[Activity]
Find the line with "Fixpoint single_word (s" and the line with "match p with Returned" in the entries below; output exactly those two lines, every line between them, and no others.
[Given records]
Lemma rows_loop_short trs acc c ht :
  Forall (λ tds, length tds < 7 ∧ header_skip ht (td_text <$> tds) = None) trs →
  anchors_ok trs →
  ∃ rs : list row,
    rows_loop trs acc c ht = Some (acc ++ rs, ht) ∧
    length rs = length (filter (λ tds, length tds = 3) trs) ∧
    ∀ r, r ∈ rs → ∀ i f, carried_fields !! i = Some f →
      r !! f = [c.1.1.1; c.1.1.2; c.1.2; c.2] !! i.
Proof.
  revert acc. induction trs as [|tds trs IH]; intros acc Hshort Hok.
  - exists []. rewrite app_nil_r. split; [done|]. split; [done|].
    by intros r ?%elem_of_nil.
  - apply Forall_cons in Hshort as [[Hlen Hh] Hshort].
    apply Forall_cons in Hok as [Hok1 Hok].
    cbn [rows_loop]. rewrite filter_cons.
    destruct (classify_short tds c ht Hlen Hh Hok1)
      as [[Hn ->]|[H3 (r & -> & Hr)]].
    + rewrite decide_False by done. by apply IH.
    + rewrite decide_True by done.
      destruct (IH (acc ++ [r]) Hshort Hok) as (rs & -> & Hcount & Hrs).
      exists (r :: rs). rewrite <- app_assoc. split; [done|].
      split; [cbn [length]; by rewrite Hcount|].
      intros r' [->|Hin]%elem_of_cons; [done|by apply Hrs].
Qed.

(** X1. One full row followed by any number of narrower rows: every row
    of three cells yields a record that carries the first four texts of
    the full row, the rows of other widths yield nothing and do not
    disturb the carry, and the header template is as before. *)
Theorem continuation_rows_share_carry ht (full : list td) trs :
  (7 ≤ length full)%nat →
  header_skip ht (td_text <$> full) = None →
  Forall (λ tds, length tds < 7 ∧ header_skip ht (td_text <$> tds) = None) trs →
  anchors_ok (full :: trs) →
  ∃ (r0 : row) (rs : list row),
    extract_table_rows (Some (full :: trs)) ht = Some (r0 :: rs, ht) ∧
    length rs = length (filter (λ tds, length tds = 3) trs) ∧
    ∀ r, r ∈ rs → ∀ i f, carried_fields !! i = Some f →
      r !! f = (VStr ∘ td_text) <$> full !! i.
Proof.
  intros Hfull Hh Hshort Hok.
  apply Forall_cons in Hok as [Hok1 Hok].
  destruct full as [|t0 [|t1 [|t2 [|t3 [|t4 [|t5 [|t6 rest]]]]]]];
    cbn [length] in Hfull; try lia.
  assert (is_Some (link_of t6)) as [l Hl].
  { apply link_of_has_href. by repeat (apply Forall_cons in Hok1 as [? Hok1]). }
  unfold extract_table_rows. cbn [rows_loop].
  rewrite (classify_full carry0 ht t0 t1 t2 t3 t4 t5 t6 rest l Hh Hl).
  destruct (rows_loop_short trs ([] ++ [make_row (VStr (td_text t0))
              (VStr (td_text t1)) (VStr (td_text t2)) (VStr (td_text t3))
              (VStr (td_text t4)) (VStr (td_text t5)) (title_of t6) l])
              (VStr (td_text t0), VStr (td_text t1), VStr (td_text t2),
               VStr (td_text t3)) ht Hshort Hok) as (rs & -> & Hcount & Hrs).
  eexists _, rs. split; [done|]. split; [done|].
  intros r Hr i f Hf. rewrite (Hrs r Hr i f Hf).
  by destruct i as [|[|[|[|i]]]].
Qed.
(** One step of the whole program; [None] when the action is not possible in
    [st].  The channels are unbuffered: a send and its receive are one step. *)
Definition step (W : World) (c : Config) (st : state) (a : action) : option state :=
  if crashed st then None else
  match a with
  | MainCancel => Some (set_mainDone st)
  | SpewStep =>
      match pc st with
      | InSetup i s rest => Some (spew_dispatch W (Template c) st i s rest)
      | _ => None
      end
  | SpewDone =>
      match pc st with
      | InLoop => if ctxDone st then Some (return_with st None (goroutines st)) else None
      | _ => None
      end
  | SpewRecvErr j =>
      match pc st, goroutines st !! j with
      | InLoop, Some g =>
          match offers_err (g_drv g) with
          | Some (e, d) => Some (return_with st e (<[j := with_driver g d]> (goroutines st)))
          | None => None
          end
      | _, _ => None
      end
  | SpewRecvOut j =>
      match pc st, goroutines st !! j with
      | InLoop, Some g =>
          match offers_out (g_drv g) with
          | Some (o, d) =>
              Some (handle W (Template c) st (g_idx g) o InLoop
                      (<[j := with_driver g d]> (goroutines st)))
          | None => None
          end
      | _, _ => None
      end
  | GoStep j => local st j (go_step W)
  | GoDone j => if ctxDone st then local st j go_done else None
  | GoRecv j f k => local st j (go_recv f k)
  | ReaderRead j f => local st j (on_reader read f)
  | ReaderDone j f => if ctxDone st then local st j (on_reader reader_done f) else None
  end.

Fixpoint exec (W : World) (c : Config) (acts : list action) (st : state) : option state :=
  match acts with
  | [] => Some st
  | a :: acts' =>
      match step W c st a with
      | Some st' => exec W c acts' st'
      | None => None
      end
  end.

(** The records of source [i] that the supervisor rendered, oldest first. *)
Definition rendered_of (i : nat) (st : state) : list rendering :=
  filter (fun r => r_from r = i) (written st).

(** ** Auxiliary notions for the statements *)

(** [s] without the occurrences of the character [a]. *)
Fixpoint strip (a : ascii) (s : string) : string :=
  match s with
  | EmptyString => EmptyString
  | String c s' => if Ascii.eqb c a then strip a s' else String c (strip a s')
  end.

Definition is_word_char (c : ascii) : bool :=
  is_digit c || is_lower c || is_upper c || is_underscore c.

(** A name that is one word: letters, digits and underscores only. *)
Fixpoint single_word (s : string) : bool :=
  match s with
  | EmptyString => true
  | String c s' => is_word_char c && single_word s'
  end.

Definition is_returned (p : spew_pc) : bool :=
  match p with Returned _ => true | _ => false end.

(** The goroutines the loop of spew.go:61-81 starts for the sources [srcs],
    which stand in the config from position [i] on. *)
Fixpoint spawned (i : nat) (srcs : list Source) : list (nat * Source) :=
  match srcs with
  | [] => []
  | s :: srcs' =>
      match dispatch (Type_ s) with
      | KTimer | KListen => (i, s) :: spawned (S i) srcs'
      | _ => spawned (S i) srcs'
      end
  end.

Definition tag (g : goroutine) : nat * Source := (g_idx g, g_src g).

(** A goroutine runs the driver its source's type selects. *)
Definition kind_ok (g : goroutine) : Prop :=
  match g_drv g with
  | Timer _ => dispatch (Type_ (g_src g)) = KTimer
  | Listener _ _ _ => dispatch (Type_ (g_src g)) = KListen
  end.

Definition same_driver (d d' : driver) : Prop :=
  match d, d' with
  | Timer _, Timer _ => True
  | Listener _ _ _, Listener _ _ _ => True
  | _, _ => False
  end.

(** Where the supervisor stands when [k] sources have been dispatched. *)
Definition at_pos (c : Config) (k : nat) (p : spew_pc) : Prop :=
  match p with
  | InSetup i s rest => k = i /\ drop i (Sources c) = s :: rest
  | InLoop => k = List.length (Sources c)
  | Returned _ => True
  end.

Record sup_inv (c : Config) (st : state) : Prop := {
  inv_cancel : cancelled st = is_returned (pc st);
  inv_pos : exists k, k <= List.length (Sources c) /\
                      tag <$> goroutines st = spawned 0 (take k (Sources c)) /\
                      Forall (fun r => r_from r < k) (written st) /\
                      at_pos c k (pc st);
  inv_kind : Forall kind_ok (goroutines st)
}.

(** ** The steps of the program, as a relation

    [moves] lists the transitions of [step] by kind; it is what the
    invariants below are proved against. *)

Definition new_goroutine (i : nat) (s : Source) : option goroutine :=
  match dispatch (Type_ s) with
  | KTimer => Some {| g_idx := i; g_src := s; g_drv := Timer TStart |}
  | KListen => Some {| g_idx := i; g_src := s; g_drv := Listener LStart reader0 reader0 |}
  | _ => None
  end.

(** Goroutine [j] can take action [a] by itself, with the result [out];
    [done] tells whether [ctx] is done. *)
Definition local_move (W : World) (done : bool) (a : action) (j : nat)
    (g : goroutine) (out : outcome) : Prop :=
  match a with
  | GoStep j' => j' = j /\ out = go_step W g
  | GoDone j' => j' = j /\ done = true /\ out = go_done g
  | GoRecv j' f k => j' = j /\ out = go_recv f k g
  | ReaderRead j' f => j' = j /\ out = on_reader read f g
  | ReaderDone j' f => j' = j /\ done = true /\ out = on_reader reader_done f g
  | _ => False
  end.
(** The first loop of the render step completes, moves the cursor forward
    inside the chunk and reads from inside the chunk. *)
Lemma play_loop_runs :
  forall fuel index vol c ch,
    h !! chunk c = Some ch ->
    (Z.to_nat (len - index) < fuel)%nat ->
    exists r c' evs,
      runs (play_loop malloc_ok fuel i len mv index vol) c r c' evs /\
      settings c' = settings c /\ index <= fst r /\
      (cursor_in ch c -> cursor_in ch c' /\ Forall (reads_within h) evs).
Proof.
  induction fuel as [|fuel IH]; intros index vol c ch Hch Hfuel; [ lia | ].
  destruct ((0 <? playing c) && (index <? len)) eqn:Hcond.
  - apply andb_true_iff in Hcond as Hc. destruct Hc as [Hp Hi].
    apply Z.ltb_lt in Hp, Hi.
    set (mixable := if len - index <? playing c then len - index else playing c).
    assert (Hmix : 1 <= mixable <= playing c).
    { unfold mixable. destruct (len - index <? playing c) eqn:E; lia. }
    set (c1 := set_playing (playing c - mixable) (set_samples (samples c + mixable) c)).
    assert (Hread : cursor_in ch c ->
                    reads_within h (MixAudio i index (chunk c) (samples c) mixable vol)).
    { intros (H0 & H1 & H2). exists ch. repeat split; try assumption; lia. }
    destruct ((playing c1 =? 0) && (looping c1 =? 0)) eqn:Hdone.
    + set (c2 := set_effects [] (set_expire 0 (set_fading MIX_NO_FADING c1))).
      set (vol2 := Z.quot (mv * (volume c2 * cvolume ch)) (MIX_MAX_VOLUME * MIX_MAX_VOLUME)).
      destruct (IH (index + mixable) vol2 c2 ch)
        as (r & c' & evs & Hruns & Hset & Hidx & Hcur); [ exact Hch | lia | ].
      exists r, c',
        (effects_run (malloc_ok i index) i mixable (effects c)
         ++ [MixAudio i index (chunk c) (samples c) mixable vol]
         ++ finished cb i ++ release_events i (effects c) ++ evs).
      split; [ | split; [ exact Hset | split; [ lia | ] ] ].
      * intros m0 l Hm. pose proof Hm as Hm'. around_run Hm'.
        cbn [play_loop]. crun. rewrite Hcond. fold mixable. crun.
        fold c1. rewrite Hdone. crun.
        rewrite (mixed_volume_st _ _ _ _ _ ch) by (assumption || now rewrite Hh).
        crun. fold c2. fold vol2. rewrite (Hruns m0 _ Hm).
        unfold finished_events, finished. rewrite Hcb.
        do 3 f_equal. cbn [effects set_expire set_fading set_playing set_samples c1].
        now rewrite <- !app_assoc.
      * intros Hin. destruct Hcur as [Hc' Hev].
        { destruct Hin as (H0 & H1 & H2). unfold cursor_in. cbn. lia. }
        split; [ exact Hc' | ].
        apply Forall_app. split; [ apply reads_within_effects_run | ].
        constructor; [ now apply Hread | ].
        apply Forall_app. split; [ apply reads_within_finished | ].
        apply Forall_app. split; [ apply reads_within_release_events | exact Hev ].
    + destruct (IH (index + mixable) vol c1 ch)
        as (r & c' & evs & Hruns & Hset & Hidx & Hcur); [ exact Hch | lia | ].
      exists r, c',
        (effects_run (malloc_ok i index) i mixable (effects c)
         ++ [MixAudio i index (chunk c) (samples c) mixable vol] ++ evs).
      split; [ | split; [ exact Hset | split; [ lia | ] ] ].
      * intros m0 l Hm. pose proof Hm as Hm'. around_run Hm'.
        cbn [play_loop]. crun. rewrite Hcond. fold mixable. crun.
        fold c1. rewrite Hdone. crun.
        rewrite (Hruns m0 _ Hm). do 3 f_equal. now rewrite <- !app_assoc.
      * intros Hin. destruct Hcur as [Hc' Hev].
        { destruct Hin as (H0 & H1 & H2). unfold cursor_in. cbn. lia. }
        split; [ exact Hc' | ].
        apply Forall_app. split; [ apply reads_within_effects_run | ].
        constructor; [ now apply Hread | exact Hev ].
  - exists (index, vol), c, [].
    split; [ | split; [ reflexivity | split; [ cbn; lia | ] ] ].
    + intros m0 l Hm. around_run Hm.
      cbn [play_loop]. mrun. rewrite Hcond. now rewrite app_nil_r.
    + intros Hin. split; [ exact Hin | constructor ].
Qed.
(** * gpu_load_cl: an OpenCL load generator for Intel GPUs

    A shallow embedding of [src/gpu_load_cl/gpu_load_cl.cpp]:

    - [F32]: IEEE-754 binary32 arithmetic, the [float] of the kernel and
      of the host buffer, on the Standard Library's [spec_float];
    - [Kernel]: the OpenCL kernel [load_kernel] as one work item, and an
      ND-range dispatch as a sequence of work items;
    - [Host]: the seeding loop of the host buffer;
    - [CL]: the program's view of the OpenCL runtime (status codes and
      handles) given by a driver script;
    - [Runner]: [run_load_on_device] as a step function on program points;
    - [Proc]: [main], its worker threads and the process as a whole, one
      step of one thread at a time;
    - [Device], [Lifecycle], [Enumeration]: the buffer over the passes
      of the loop, the setup and the loop of a runner taken as a whole,
      and what the loop over the platforms finds. *)

From Stdlib Require Import ZArith Lia Floats.SpecFloat.
From stdpp Require Import base list strings pretty.

Open Scope Z_scope.

(** ** binary32 *)

Module F32.

Definition prec : Z := 24.
Definition emax : Z := 128.

Abbreviation float := spec_float (only parsing).

Definition add : float -> float -> float := SFadd prec emax.
Definition sub : float -> float -> float := SFsub prec emax.
Definition mul : float -> float -> float := SFmul prec emax.
Definition div : float -> float -> float := SFdiv prec emax.
Definition fabs : float -> float := SFabs.

(** [(float)n] for an integer [n]: round to nearest, ties to even. *)
Definition of_Z (n : Z) : float := binary_normalize prec emax n 0 false.

Definition zero : float := S754_zero false.
Definition one : float := S754_finite false 8388608 (-23).

(** The literals of the source, each the binary32 nearest to the decimal. *)
Definition c0_01 : float := S754_finite false 10737418 (-30).   (* 0.01f *)
Definition c0_001 : float := S754_finite false 8589935 (-33).   (* 0.001f *)
Definition c0_02 : float := S754_finite false 10737418 (-29).   (* 0.02f *)
Definition c0_002 : float := S754_finite false 8589935 (-32).   (* 0.002f *)
Definition c0_1 : float := S754_finite false 13421773 (-27).    (* 0.1f *)
Definition c1_0001 : float := S754_finite false 8389447 (-23).  (* 1.0001f *)

Definition is_finite (x : float) : bool :=
  match x with
  | S754_zero _ | S754_finite _ _ _ => true
  | S754_infinity _ | S754_nan => false
  end.

Definition is_nan (x : float) : bool :=
  match x with S754_nan => true | _ => false end.

Definition is_infinite (x : float) : bool :=
  match x with S754_infinity _ => true | _ => false end.

Definition valid (x : float) : bool := valid_binary prec emax x.

(** [|x| <= 1]. *)
Definition abs_le_one (x : float) : bool := SFleb (fabs x) one.

End F32.

(** ** The kernel *)

Module Kernel.
Import F32.

Section WithMath.

(** The OpenCL built-ins [sin] and [cos] on [float]. *)
Variables sinf cosf : float -> float.

(** One pass through the body of the [for] loop, lines 23 and 24. *)
Definition recurrence (id i : Z) (val : float) : float :=
  let val :=
    add (mul val (sinf (add (mul (of_Z id) c0_01) (mul (of_Z i) c0_001))))
        (cosf (sub (mul (of_Z id) c0_02) (mul (of_Z i) c0_002))) in
  div val (add c1_0001 (fabs val)).
(** ** The gains report, beyond the shape of a result *)

(** Mapping with an [async] callback whose body always returns from a
    state that satisfies [I], and keeps [I]. *)
Lemma Array_map_async_invariant {A B} (f : A -> M B) (I : State -> Prop)
    (P : A -> B -> Prop) (xs : list A) (st : State) :
  (forall x st0, I st0 -> exists y st1, f x st0 = (Returns y, st1) /\ P x y /\ I st1) ->
  I st ->
  exists ys st',
    Array_map (fun x => async (f x)) xs st
    = (Returns (map (fun y => promise (Returns y)) ys), st')
    /\ Forall2 P xs ys
    /\ I st'.
Proof.
  intros Hf. revert st. induction xs as [| x xs IH]; intros st Hst.
  - exists [], st. split; [reflexivity |]. split; [constructor | exact Hst].
  - cbn [Array_map]. unfold bind at 1, async at 1.
    destruct (Hf x st Hst) as (y & st1 & -> & Hy & Hst1).
    unfold bind at 1. destruct (IH st1 Hst1) as (ys & st2 & -> & Hys & Hst2).
    exists (y :: ys), st2. split; [reflexivity |]. split; [now constructor | exact Hst2].
Qed.

(** The eligibility pass of [calculateGains] keeps every account and
    leaves the price cache and the cost-basis file alone. *)
Lemma eligibility_pass w now (xs : list TokenAccount) st :
  exists st',
    Array_filter ToBoolean_object
      (fun account => async (_isTradableMemeToken w now (mint account))) xs st
    = (Returns xs, st')
    /\ priceCache st' = priceCache st
    /\ costBasisFile st' = costBasisFile st.
Proof.
  revert st. induction xs as [| x xs IH]; intros st.
  - now exists st.
  - cbn [Array_filter]. unfold bind at 1, async at 1.
    destruct (isTradableMemeToken_leaves_store w now (mint x) st)
      as (b & st1 & -> & Hp1 & Hf1).
    unfold bind at 1. destruct (IH st1) as (st2 & -> & Hp2 & Hf2).
    cbn. exists st2. split; [reflexivity |]. split; congruence.
Qed.

Lemma prices_positive_same_cache st st' :
  priceCache st' = priceCache st -> prices_positive st -> prices_positive st'.
Proof. unfold prices_positive. now intros ->. Qed.

Lemma gain_of_invariant w now walletAddress account st :
  prices_positive st ->
  exists r st',
    gain_of w now walletAddress account st = (Returns r, st')
    /\ priced_result account r
    /\ prices_positive st'.
Proof.
  intros Hinv. unfold gain_of, bind.
  destruct (getTokenPrice_invariant w now (mint account) st Hinv)
    as (p & st1 & -> & Hp & Hinv1).
  destruct (trackCostBasis_leaves_caches w walletAddress (mint account) st1)
    as (c & st2 & -> & Hc & _).
  eexists _, _. split; [reflexivity |].
  split; [| exact (prices_positive_same_cache st1 st2 Hc Hinv1)].
  split; [repeat split | exact Hp].
Qed.

(** A successful run of [calculateGains], from a price cache that holds
    only prices above zero. *)
Lemma calculateGains_report_invariant w now walletAddress st publicKey tokenAccounts :
  PublicKey w walletAddress = Returns publicKey ->
  getParsedTokenAccountsByOwner w publicKey = Returns tokenAccounts ->
  prices_positive st ->
  exists gainResults st',
    calculateGains w now walletAddress st
    = (Returns (List.filter (fun result => gt0 (totalValue result)) gainResults), st')
    /\ Forall2 priced_result tokenAccounts gainResults
    /\ prices_positive st'.
Proof.
  intros Hkey Hrpc Hinv.
  unfold calculateGains, try_catch, bind at 1, _validateWalletAddress, try_catch, lift.
  rewrite Hkey. unfold bind at 1, call. rewrite Hrpc.
  unfold bind at 1.
  match goal with |- context [Array_filter _ _ tokenAccounts ?s] =>
    destruct (eligibility_pass w now tokenAccounts s) as (st1 & -> & Hp1 & _)
  end.
  assert (Hinv1 : prices_positive st1)
    by (apply (prices_positive_same_cache _ _ Hp1); exact Hinv).
  unfold bind at 1.
  destruct (Array_map_async_invariant (gain_of w now walletAddress) prices_positive
              priced_result tokenAccounts st1
              (fun x st0 H => gain_of_invariant w now walletAddress x st0 H) Hinv1)
    as (gainResults & st2 & -> & Hbuilt & Hinv2).
  unfold bind at 1. rewrite Promise_all_fulfilled.
  cbn. eexists _, _. split; [reflexivity |]. split; [exact Hbuilt | exact Hinv2].
Qed.

Lemma Forall2_In_r {A B} (P : A -> B -> Prop) xs ys y :
  Forall2 P xs ys -> In y ys -> exists x, In x xs /\ P x y.
Proof.
  induction 1 as [| x y' xs ys Hxy _ IH]; intros Hin.
  - destruct Hin.
  - destruct Hin as [<- | Hin].
    + exists x. split; [now left | exact Hxy].
    + destruct (IH Hin) as (x' & Hx' & HP). exists x'. split; [now right | exact HP].
Qed.

Lemma sublist_map_filter {A B} (f : A -> B) (keep : A -> bool) (l : list A) :
  sublist (map f (List.filter keep l)) (map f l).
Proof.
  induction l as [| a l IH]; cbn.
  - constructor.
  - destruct (keep a); cbn; [now apply sublist_skip | now apply sublist_cons].
Qed.

Lemma built_from_holdings accounts rs :
  Forall2 built_from accounts rs ->
  map (fun r => (token r, amount r)) rs
  = map (fun account => (mint account, uiAmount account)) accounts.
Proof.
  induction 1 as [| account r accounts rs (Ht & Ha & _) _ IH]; cbn.
  - reflexivity.
  - now rewrite Ht, Ha, IH.
Qed.

(** X11.  For an address that [PublicKey] rejects, [calculateGains]
    throws "Wallet gains calculation failed: Invalid Solana wallet
    address", whatever [PublicKey] threw; it logs the address and the
    failure at error level, and does nothing else: no request to the
    chain, to a price source or to a signal, no change to a cache or to
    the cost-basis file. *)
Theorem calculateGains_rejected_address
    (w : World) (now : Z) (walletAddress : string) (st : State) (message : string) :
  PublicKey w walletAddress = Throws message ->
  calculateGains w now walletAddress st
  = (Throws "Wallet gains calculation failed: Invalid Solana wallet address",
     with_trace
       (trace st
        ++ [Log error ("Invalid wallet address: " +:+ walletAddress);
            Log error "Gains calculation error: Invalid Solana wallet address"])
       st).
Proof.
  intros Hkey.
  exact (calculateGains_invalid_address w now walletAddress st message Hkey).
Qed.

(** X12.  Once the address is accepted and the chain returns the
    holdings, [calculateGains] returns a report, whatever the price
    sources, the signals and the file system do; the results, read as
    mint and amount, are taken from the holdings in their order, at most
    one per holding. *)
Theorem calculateGains_report_from_holdings
    (w : World) (now : Z) (walletAddress : string) (st : State)
    (publicKey : string) (tokenAccounts : list TokenAccount) :
  PublicKey w walletAddress = Returns publicKey ->
  getParsedTokenAccountsByOwner w publicKey = Returns tokenAccounts ->
  exists results,
    fst (calculateGains w now walletAddress st) = Returns results
    /\ sublist (map (fun r => (token r, amount r)) results)
               (map (fun account => (mint account, uiAmount account)) tokenAccounts)
    /\ (length results <= length tokenAccounts)%nat.
Proof.
  intros Hkey Hrpc.
  destruct (calculateGains_report w now walletAddress st publicKey tokenAccounts
              Hkey Hrpc) as (gainResults & st' & -> & Hbuilt).
  eexists. split; [reflexivity |].
  assert (Hsub : sublist
            (map (fun r => (token r, amount r))
                 (List.filter (fun result => gt0 (totalValue result)) gainResults))
            (map (fun account => (mint account, uiAmount account)) tokenAccounts)).
  { rewrite <- (built_from_holdings tokenAccounts gainResults Hbuilt).
    apply sublist_map_filter. }
  split; [exact Hsub |].
  apply sublist_length in Hsub. now rewrite !length_map in Hsub.
Qed.

(** X13.  For a wallet that holds no token account, [calculateGains]
    returns the empty report: it makes the one request to the chain, logs
    the completion, and asks no price source and no signal. *)
Theorem calculateGains_no_holdings
    (w : World) (now : Z) (walletAddress : string) (st : State) (publicKey : string) :
  PublicKey w walletAddress = Returns publicKey ->
  getParsedTokenAccountsByOwner w publicKey = Returns [] ->
  calculateGains w now walletAddress st
  = (Returns [],
     with_trace
       (trace st
        ++ [GetParsedTokenAccountsByOwner publicKey;
            Log info ("Calculated gains for wallet " +:+ walletAddress)])
       st).
Proof.
  intros Hkey Hrpc.
  unfold calculateGains, try_catch, bind at 1, _validateWalletAddress, try_catch, lift.
  rewrite Hkey. unfold bind at 1, call. rewrite Hrpc.
  cbn. now rewrite <- app_assoc.
Qed.

(** X14.  [calculateGains] keeps the price cache free of prices that are
    not above zero, however it ends; and from such a cache, every result
    it returns has a price above zero. *)
Theorem calculateGains_prices_positive
    (w : World) (now : Z) (walletAddress : string) (st : State) :
  prices_positive st ->
  prices_positive (snd (calculateGains w now walletAddress st))
  /\ forall results,
       fst (calculateGains w now walletAddress st) = Returns results ->
       forall r, In r results -> gt0 (currentPrice r) = true.
Proof.
  intros Hinv.
  destruct (PublicKey w walletAddress) as [publicKey | m] eqn:Hkey.
  - destruct (getParsedTokenAccountsByOwner w publicKey) as [tokenAccounts | m] eqn:Hrpc.
    + destruct (calculateGains_report_invariant w now walletAddress st publicKey
                  tokenAccounts Hkey Hrpc Hinv) as (gainResults & st' & -> & Hbuilt & Hinv').
      cbn [fst snd]. split; [exact Hinv' |].
      intros results [= <-] r Hr.
      apply filter_In in Hr. destruct Hr as [Hin Hpos].
      destruct (Forall2_In_r _ _ _ _ Hbuilt Hin)
        as (account & _ & (_ & _ & Htotal & _) & [Hzero | Hgt]).
      * change (gt0 (totalValue r) = true) in Hpos.
        rewrite Htotal, Hzero, mul_zero_not_gt0 in Hpos. discriminate.
      * exact Hgt.
    + rewrite (calculateGains_fetch_failure w now walletAddress st publicKey m Hkey Hrpc).
      cbn [fst snd]. split; [exact Hinv | discriminate].
  - rewrite (calculateGains_invalid_address w now walletAddress st m Hkey).
    cbn [fst snd]. split; [exact Hinv | discriminate].
Qed.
[/Given records]
[Solution to the exercise]
Fixpoint single_word (s : string) : bool :=
  match s with
  | EmptyString => true
  | String c s' => is_word_char c && single_word s'
  end.

Definition is_returned (p : spew_pc) : bool :=
  match p with Returned _ => true | _ => false end.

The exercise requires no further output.